Records drawn from a dataset:
--- --- ---

(** [ValidateSigner] accepts a signer exactly if the key set it publishes is
    sound: every key, the active one and the retired ones, is an RSA key of at
    least 2048 bits under a nonempty id, and no id is published twice. *)
Theorem ValidateSigner_exact s :
  ValidateSigner (Some s) = None ↔
  Forall (λ k, pk_ID k ≠ EmptyString ∧ strong (pk_Key k)) (KeySet s) ∧ NoDup (pk_ID <$> KeySet s).
Proof.
  unfold KeySet. rewrite Forall_cons, Forall_fmap, Forall_forall, fmap_cons, NoDup_cons, <-list_fmap_compose.
  change (pk_ID ∘ retiredPublicKey) with rk_ID. simpl. destruct (sg_key s) as [n|].
  2: { split; [done|]. intros (((_ & n & Hn & _) & _) & _). done. }
  case_bool_decide as Hid; [split; [done|]; naive_solver|].
  destruct (Z.ltb_spec (BitLen n) 2048) as [Hb|Hb].
  { split; [done|]. intros (((_ & n' & Hn & Hb') & _) & _). simplify_eq. lia. }
  rewrite validate_retired_None, list_elem_of_fmap. split.
  - intros [Hall Hnd]. split_and!; [done|by exists n|naive_solver| |done].
    intros (r & Heq & Hr). destruct (Hall r Hr) as (_ & _ & []). set_solver.
  - intros ((_ & Hall) & Hnin & Hnd). split; [|done]. intros r Hr. destruct (Hall r Hr) as [? ?]. split_and!; [done..|].
    intros Heq%elem_of_singleton. apply Hnin. eauto.
Qed.
End signing.
(* ===== verification/OidcGrants.v ===== *)
(** * What a client can still do as a subject

    [OIDCStore.Grants] folds the live tokens of a subject into one entry per
    client. Its reference definition is a property of the set of tokens: which
    clients appear, and what each entry says. *)

From S2P Require Import Prelude GoStd Scope Proc Tokens Client AuditLog Device Service.
From S2P Require Import OidcPolicy OidcTables OidcStore OidcWf OidcRevoke OidcShrink OidcSteps OidcFlight OidcRuns OidcProps.

(** A token of either kind, as [collect] sees it. *)
Record entry := mkEntry {
  en_client : string;
  en_scopes : list string;
  en_issued : Z;
  en_expires : Z;
  en_refresh : bool;
}.
Definition access_entry (t : accessToken) : entry :=
  mkEntry (ot_clientID t) (ot_scopes t) (ot_issuedAt t) (ot_expiresAt t) false.
Definition refresh_entry (t : refreshToken) : entry :=
  mkEntry (rf_clientID t) (rf_scopes t) (rf_issuedAt t) (rf_expiresAt t) true.

(** The tokens of a subject. *)
Inductive held (subject : string) (s : OIDCStore) : entry → Prop :=
| held_access k t : accessTokens (os_access s) !! k = Some t → ot_subject t = subject → held subject s (access_entry t)
| held_refresh k t : refreshTokens (os_refresh s) !! k = Some t → rf_subject t = subject → held subject s (refresh_entry t).

(** The live ones of a client. *)
Definition live_held (now : Z) (subject clientID : string) (s : OIDCStore) (e : entry) : Prop :=
  held subject s e ∧ en_client e = clientID ∧ (now < en_expires e)%Z.

(** An entry that says what a set of tokens amounts to: their scopes without
    [offline_access], each once; whether one of them refreshes; the earliest
    issue and the latest expiry. *)
Record describes (P : entry → Prop) (g : Grant) : Prop := mkDescribes {
  de_some : ∃ e, P e;
  de_once : NoDup (g_Scopes g);
  de_scopes x : x ∈ g_Scopes g ↔ x ≠ ScopeOfflineAccess ∧ ∃ e, P e ∧ x ∈ en_scopes e;
  de_refresh : g_HasRefresh g = true ↔ ∃ e, P e ∧ en_refresh e = true;
  de_issued : (∃ e, P e ∧ en_issued e = g_IssuedAt g) ∧ ∀ e, P e → (g_IssuedAt g ≤ en_issued e)%Z;
  de_expires : (∃ e, P e ∧ en_expires e = g_ExpiresAt g) ∧ ∀ e, P e → (en_expires e ≤ g_ExpiresAt g)%Z;
}.

Lemma describes_ext P Q g : (∀ e, P e ↔ Q e) → describes P g → describes Q g.
Proof.
  intros Heq [Hs Ho Hsc Hr [Hi1 Hi2] [He1 He2]]. split; [| done | | | split | split]; try setoid_rewrite <-Heq; eauto.
  all: intros e ?%Heq; eauto.
Qed.

(** ** The fold *)

Definition collect_entry (now : Z) (m : gmap string Grant) (e : entry) : gmap string Grant :=
  collect now m (en_client e) (en_scopes e) (en_issued e) (en_expires e) (en_refresh e).

(** Scopes added to an entry. *)
Definition add_scopes (acc : list Scope) (scopes : list string) : list Scope :=
  foldl (λ acc sc, if bool_decide (sc = ScopeOfflineAccess) then acc else appendScopeUnique acc sc) acc scopes.

Lemma add_scopes_spec scopes acc :
  NoDup acc →
  NoDup (add_scopes acc scopes) ∧ ∀ x, x ∈ add_scopes acc scopes ↔ x ∈ acc ∨ (x ≠ ScopeOfflineAccess ∧ x ∈ scopes).
Proof.
  revert acc. induction scopes as [|s scopes IH]; intros acc Hnd; unfold add_scopes; simpl; [set_solver|].
  fold (add_scopes acc scopes). case_bool_decide as Ho.
  - destruct (IH acc Hnd) as [H1 H2]. split; [done|]. set_solver.
  - assert (Hnd' : NoDup (appendScopeUnique acc s)).
    { unfold appendScopeUnique. case_bool_decide; [done|]. apply NoDup_app. split_and!; [done|set_solver|apply NoDup_singleton]. }
    destruct (IH _ Hnd') as [H1 H2]. split; [done|]. intros x. unfold add_scopes in H2. rewrite H2.
    unfold appendScopeUnique. case_bool_decide; set_solver.
Qed.

(** One more live token in an entry. *)
Definition extend (g : Grant) (e : entry) : Grant :=
  mkGrant (g_ClientID g) (g_ClientName g) (add_scopes (g_Scopes g) (en_scopes e))
    (if en_refresh e then true else g_HasRefresh g)
    (if time_Before (en_issued e) (g_IssuedAt g) then en_issued e else g_IssuedAt g)
    (if time_After (en_expires e) (g_ExpiresAt g) then en_expires e else g_ExpiresAt g).

Lemma describes_extend P g e : describes P g → describes (λ x, P x ∨ x = e) (extend g e).
Proof.
  intros [Hs Ho Hsc Hr [(ei & Hei & Hi1) Hi2] [(ee & Hee & He1) He2]].
  destruct (add_scopes_spec (en_scopes e) (g_Scopes g) Ho) as [Hnd Hin]. split; simpl.
  - destruct Hs as [x Hx]. eauto.
  - done.
  - intros x. rewrite Hin, Hsc. split; [|intros (Hx & x' & [Hx'| ->] & Hi); eauto]. intros [(Hx & x' & Hx' & Hi)|[Hx Hi]]; eauto 6.
  - destruct (en_refresh e) eqn:Ee; [split; eauto|]. rewrite Hr.
    split; [intros (x & Hx & Hxr); eauto|]. intros (x & [Hx| ->] & Hxr); [eauto|congruence].
  - unfold time_Before. destruct (Z.ltb_spec (en_issued e) (g_IssuedAt g)).
    + split; [eauto|]. intros x [Hx| ->]; [specialize (Hi2 x Hx)|]; lia.
    + split; [eauto|]. intros x [Hx| ->]; [by apply Hi2|lia].
  - unfold time_After.  destruct (Z.ltb_spec (g_ExpiresAt g) (en_expires e)).
    + split; [eauto|]. intros x [Hx| ->]; [specialize (He2 x Hx)|]; lia.
    + split; [eauto|]. intros x [Hx| ->]; [by apply He2|lia].
Qed.

(** The first live token of a client. *)
Lemma describes_first id name e :
  describes (λ x, x = e) (extend (mkGrant id name [] false (en_issued e) (en_expires e)) e).
Proof.
  destruct (add_scopes_spec (en_scopes e) []) as [Hnd Hin]; [constructor|]. split; simpl.
  - eauto.
  - done.
  - intros x. rewrite Hin. set_solver.
  - destruct (en_refresh e) eqn:Ee; naive_solver.
  - unfold time_Before. rewrite Z.ltb_irrefl. split; [eauto|]. by intros x ->.
  - unfold time_After. rewrite Z.ltb_irrefl. split; [eauto|]. by intros x ->.
Qed.

(** The map summarises the tokens folded so far. *)
Definition summarises (now : Z) (P : entry → Prop) (m : gmap string Grant) : Prop :=
  ∀ cl, let Q := λ e, P e ∧ en_client e = cl ∧ (now < en_expires e)%Z in
    match m !! cl with
    | None => ∀ e, ¬ Q e
    | Some g => g_ClientID g = cl ∧ describes Q g
    end.

Lemma summarises_ext now P Q m : (∀ e, P e ↔ Q e) → summarises now P m → summarises now Q m.
Proof.
  intros Heq Hm cl. specialize (Hm cl). cbv zeta in *. destruct (m !! cl).
  - destruct Hm as [Hid Hd]. split; [done|]. eapply describes_ext; [|exact Hd]. intros e. simpl. by rewrite Heq.
  - intros e. rewrite <-Heq. apply Hm.
Qed.

Lemma summarises_collect now P m e : summarises now P m → summarises now (λ x, P x ∨ x = e) (collect_entry now m e).
Proof.
  intros Hm cl. specialize (Hm cl). cbv zeta in *. unfold collect_entry, collect, time_After.
  destruct (Z.ltb_spec now (en_expires e)) as [Hl|Hl]; simpl.
  2: { destruct (m !! cl).
    - destruct Hm as [Hid Hd]. split; [done|]. eapply describes_ext; [|exact Hd]. intros x. simpl.
      split; [naive_solver|]. intros ([?| ->] & ? & ?); [done|lia].
    - intros x ([?| ->] & ? & ?); [by destruct (Hm x)|lia]. }
  destruct (decide (cl = en_client e)) as [->|Hne].
  - rewrite lookup_insert_eq. destruct (m !! en_client e) as [g|].
    + destruct Hm as [Hid Hd]. split; [done|]. eapply describes_ext; [|exact (describes_extend _ g e Hd)].
      intros x. simpl. naive_solver.
    + split; [done|]. eapply describes_ext; [|exact (describes_first (en_client e) EmptyString e)].
      intros x. simpl. split; [naive_solver|]. intros ([?| ->] & ? & ?); [by destruct (Hm x)|done].
  - rewrite lookup_insert_ne by done. destruct (m !! cl).
    + destruct Hm as [Hid Hd]. split; [done|]. eapply describes_ext; [|exact Hd]. intros x. naive_solver.
    + intros x ([?| ->] & ? & ?); [by destruct (Hm x)|done].
Qed.

(** Folding over the keys of an index: the rows they name. *)
Lemma summarises_fold {V} now (rows : gmap string V) (f : V → entry) ks P m :
  summarises now P m →
  summarises now (λ e, P e ∨ ∃ k t, k ∈ ks ∧ rows !! k = Some t ∧ e = f t)
    (foldl (λ m k, match rows !! k with Some t => collect_entry now m (f t) | None => m end) m ks).
Proof.
  revert P m. induction ks as [|k ks IH]; intros P m Hm; simpl.
  { eapply summarises_ext; [|exact Hm]. set_solver. }
  destruct (rows !! k) as [t|] eqn:Ek.
  - eapply summarises_ext; [|apply IH, (summarises_collect now P m (f t)), Hm]. set_solver.
  - eapply summarises_ext; [|apply IH, Hm]. set_solver.
Qed.

Section grants.
Context `{Platform} `{MapOrderOk}.

Lemma Grants_locked_spec subject now s :
  oidc_wf s → subject ≠ EmptyString → summarises now (held subject s) (Grants_locked subject now s).
Proof.
  intros Hwf Hsub. unfold Grants_locked.
  assert (Hnil : summarises now (λ _, False) ∅) by (intros cl; cbv zeta; rewrite lookup_empty; naive_solver).
  eapply summarises_ext; [|apply (summarises_fold now (refreshTokens (os_refresh s)) refresh_entry),
    (summarises_fold now (accessTokens (os_access s)) access_entry _ _ _ Hnil)].
  destruct (wf_access _ Hwf) as [Hia _], (wf_refresh _ Hwf) as [[Hir _] _]. intros e. simpl. split.
  - intros [[[]|(k & t & Hk & Ht & ->)]|(k & t & Hk & Ht & ->)].
    + rewrite elem_of_range_set, Hia in Hk. destruct Hk as (_ & t' & Ht' & Hs). eapply held_access; [done|congruence].
    + rewrite elem_of_range_set, Hir in Hk. destruct Hk as (_ & t' & Ht' & Hs). eapply held_refresh; [done|congruence].
  - intros [k t Ht Hs|k t Ht Hs]; [left; right|right]; exists k, t; rewrite elem_of_range_set; split_and!; try done.
    + apply Hia. eauto.
    + apply Hir. eauto.
Qed.
End grants.

Section listing.
Context `{Platform} `{Entropy} `{MapOrderOk} {Rg Lg : Type} `{ClientRegistry Rg} `{Logger Lg} (c : oidc_config).
Local Abbreviation W := (OWorld Rg Lg).

Lemma describes_finish P names g : describes P g → describes P (finish_grant names g).
Proof.
  intros [Hs Ho Hsc Hr Hi He]. split; simpl; try done.
  - by rewrite sort_by_perm.
  - intros x. by rewrite sort_by_perm.
Qed.

(** [Grants] tells a subject exactly what clients can still do. It lists a
    client, once and in order of client ids, if and only if a live access or
    refresh token of the subject is out for it; the entry holds the scopes those
    tokens carry between them ([offline_access] aside, each once, sorted), whether
    one of them can be refreshed, the earliest issue and the latest expiry. The
    listing changes nothing, and the order maps are walked in does not show. *)
Theorem oidc_Grants_exact (w : W) subject :
  reachable c (ow_store w) → subject ≠ EmptyString →
  ∃ gs, run (OIDC_Grants subject) w = Some (w, Ok gs) ∧
    StronglySorted (key_le g_ClientID) gs ∧ NoDup (g_ClientID <$> gs) ∧
    (∀ cl, cl ∈ g_ClientID <$> gs ↔ ∃ e, live_held (ow_clock w) subject cl (ow_store w) e) ∧
    (∀ g, g ∈ gs → describes (live_held (ow_clock w) subject (g_ClientID g) (ow_store w)) g ∧
                    StronglySorted (key_le id) (g_Scopes g)).
Proof.
  intros Hwf%reachable_wf Hsub. unfold OIDC_Grants. rewrite bool_decide_false by done. run_simpl.
  pose proof (Grants_locked_spec subject (ow_clock w) (ow_store w) Hwf Hsub) as Hm.
  set (m := Grants_locked subject (ow_clock w) (ow_store w)) in *. set (names := LookupClientNames _ _).
  assert (Hids : g_ClientID <$> (finish_grant names <$> (range m).*2) = (range m).*1).
  { rewrite <-!list_fmap_compose. apply list_fmap_ext. intros i [k g] Hi. simpl.
    apply list_elem_of_lookup_2, elem_of_range in Hi. specialize (Hm k). cbv zeta in Hm. rewrite Hi in Hm. apply Hm. }
  eexists. split; [done|]. split_and!.
  - apply sort_by_sorted.
  - rewrite sort_by_perm, Hids. apply NoDup_range.
  - intros cl. rewrite sort_by_perm, Hids, elem_of_range_fst. specialize (Hm cl). cbv zeta in Hm.
    destruct (m !! cl) as [g|]; [|naive_solver]. destruct Hm as [_ [He _ _ _ _ _]]. split; [done|eauto].
  - intros g. rewrite sort_by_perm, list_elem_of_fmap. intros (g' & -> & Hg').
    apply list_elem_of_fmap in Hg' as ([k g''] & -> & Hk%elem_of_range). specialize (Hm k). cbv zeta in Hm. rewrite Hk in Hm.
    destruct Hm as [<- Hd]. simpl. split; [by apply describes_finish|apply sort_by_sorted].
Qed.
End listing.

--- --- ---

Only the lines with "rows" are needed; find them in the records and copy each one.

(** Folding over the keys of an index: the rows they name. *)
Lemma summarises_fold {V} now (rows : gmap string V) (f : V → entry) ks P m :
  summarises now (λ e, P e ∨ ∃ k t, k ∈ ks ∧ rows !! k = Some t ∧ e = f t)
    (foldl (λ m k, match rows !! k with Some t => collect_entry now m (f t) | None => m end) m ks).
  destruct (rows !! k) as [t|] eqn:Ek.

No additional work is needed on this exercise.